## Exercise aim:
In the records below, find the line that contains "by replace (seg_last" and repeat it, along with each line after it, exactly as written.

● ● ● ● ● ● ●

(** [handle_load_segment] builds the image that the program header describes:
    the file contents, then zeroes, with the flags of the header; everything
    outside of the segment's pages stays as it was. *)
Lemma handle_load_segment_spec lo hi s seg k :
  let p0 := round_down (seg_va s seg) Size4KiB in
  space_ok lo hi s -> file_ok lo hi s -> seg_ok lo hi s seg -> seg_vacant s seg ->
  frames (seg_cost s seg + k) s ->
  exists s', handle_load_segment seg s = Ret (Ok tt, s') /\ frames k s' /\
    space_ok lo hi s' /\ evolves lo hi s s' /\
    (forall a, seg_va s seg <= a < seg_va s seg + mem_size seg -> vread s' a = Some (seg_byte s seg a)) /\
    (forall a, ~ (p0 <= a < seg_last s seg + Size4KiB) -> vread s' a = vread s a) /\
    (forall q, base_flags s' q =
       if decide ((p0 <= q < seg_last s seg + Size4KiB) /\ (Size4KiB | q))
       then Some (segment_flags seg) else base_flags s q).
Proof.
  intros p0 Hs Hfile Hseg Hvac Hk.
  destruct (file_pages_facts lo hi s seg Hseg) as (Hz1 & Hlast & Hcost).
  destruct (segment_flags_ok seg) as (Hfl & Hc & Hd).
  pose proof Hseg as [Hv [Hf0 Hfm] Hm [Hva0 Hva1] Ho [Hpa0 Hpa1] Hcong].
  set (n := file_pages s seg) in *. set (ze := seg_va s seg + file_size seg) in *.
  set (z1 := round_down (ze + Size4KiB - 1) Size4KiB) in *.
  set (nb := Z.to_nat ((seg_last s seg + Size4KiB - z1) / Size4KiB)) in *.
  destruct (load_file_pages lo hi s seg (4 + (4 * nb + k))) as (s1 & Hk1 & Hre1 & Hrun); try done.
  { eapply frames_weaken; [|exact Hk]. fold n. lia. }
  fold p0 n in Hre1.
  pose proof (round_up_page ze) as (Hz1d & Hz1b & _). fold z1 in Hz1d, Hz1b.
  pose proof (round_down_bounds (seg_va s seg) Size4KiB Size4KiB_pos) as Hp0b. fold p0 in Hp0b.
  assert (Hbyte : forall a, seg_va s seg <= a < ze ->
    with_pages (vread s) p0 n (fun i => memory s (round_down (seg_pa s seg) Size4KiB + i)) a =
    Some (seg_byte s seg a)).
  { intros a Ha. unfold with_pages. rewrite decide_True by lia. unfold seg_byte.
    fold ze. rewrite decide_True by lia. do 2 f_equal. unfold p0.
    pose proof (round_down_add (seg_pa s seg) (seg_va s seg - seg_pa s seg) Hcong) as Hr.
    replace (seg_pa s seg + (seg_va s seg - seg_pa s seg)) with (seg_va s seg) in Hr by lia. lia. }
  destruct (Z.ltb_spec (file_size seg) (mem_size seg)) as [Hlt|Hge].
  - assert (Hse : seg_va s1 seg = seg_va s seg) by (apply (seg_va_evolves lo hi), Hre1).
    assert (Hsl : seg_last s1 seg = seg_last s seg) by (unfold seg_last; by rewrite Hse).
    destruct (handle_bss_spec lo hi s1 seg (segment_flags seg) k) as (s2 & Hr2 & Hk2 & Hre2); rewrite ?Hse, ?Hsl;
      fold ze; fold z1; fold nb; try done; [apply Hre1|eapply seg_ok_evolves; [apply Hre1|done]| | |].
    { intros Hne. pose proof (round_down_bounds ze Size4KiB Size4KiB_pos).
      destruct (page_at s1 (round_down ze Size4KiB)) as [l|] eqn:E; [by exists l|].
      apply flags_none_page in E. rewrite (re_flags _ _ _ _ _ _ Hre1) in E. unfold with_flags_n in E.
      rewrite decide_True in E; [done|]. split; [|by apply round_down_divide].
      pose proof (round_down_mono (seg_va s seg) ze ltac:(unfold ze; lia)) as Hmono. fold p0 in Hmono. lia. }
    { intros q Hq. apply flags_none_page. rewrite (re_flags _ _ _ _ _ _ Hre1). unfold with_flags_n.
      rewrite decide_False by lia. apply flags_none_page, Hvac. fold p0. page_lia. }
    rewrite ?Hse, ?Hsl in Hre2. fold ze in Hre2. fold z1 in Hre2. fold nb in Hre2.
    exists s2. split; [by rewrite Hrun|]. split; [done|]. split; [apply Hre2|].
    split; [eapply evolves_trans; [apply Hre1|apply Hre2]|]. split; [|split].
    + intros a Ha. rewrite (re_read _ _ _ _ _ _ Hre2). case_decide as Hin.
      * unfold seg_byte. by rewrite decide_False by (fold ze; lia).
      * rewrite (re_read _ _ _ _ _ _ Hre1). apply Hbyte.
        pose proof (round_down_bounds (seg_va s seg + mem_size seg - 1) Size4KiB Size4KiB_pos).
        unfold seg_last in Hin. lia.
    + intros a Ha. rewrite (re_read _ _ _ _ _ _ Hre2), decide_False by (unfold ze in *; lia).
      rewrite (re_read _ _ _ _ _ _ Hre1). unfold with_pages. by rewrite decide_False by page_lia.
    + intros q. rewrite (re_flags _ _ _ _ _ _ Hre2). unfold with_flags_n.
      rewrite (re_flags _ _ _ _ _ _ Hre1). unfold with_flags_n.
      destruct (decide (Size4KiB | q)) as [Hqd|Hqd]; [|by rewrite !decide_False by tauto].
      repeat case_decide; try done; page_cases.
  - assert (Hz : z1 = seg_last s seg + Size4KiB).
    { unfold z1, seg_last. rewrite <- round_down_add by apply Z.divide_refl. f_equal. unfold ze. lia. }
    exists s1. split; [by rewrite Hrun|]. split; [by eapply frames_weaken; [|exact Hk1]; lia|].
    split; [apply Hre1|]. split; [apply Hre1|]. split; [|split].
    + intros a Ha. rewrite (re_read _ _ _ _ _ _ Hre1). apply Hbyte. unfold ze. lia.
    + intros a Ha. rewrite (re_read _ _ _ _ _ _ Hre1). unfold with_pages. by rewrite decide_False by lia.
    + intros q. rewrite (re_flags _ _ _ _ _ _ Hre1). unfold with_flags_n.
      by replace (seg_last s seg + Size4KiB) with (p0 + Size4KiB * Z.of_nat n) by (unfold p0; lia).
Qed.
End Segments.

● ● ● ● ● ● ●

## Exercise response:
      by replace (seg_last s seg + Size4KiB) with (p0 + Size4KiB * Z.of_nat n) by (unfold p0; lia).
Qed.
End Segments.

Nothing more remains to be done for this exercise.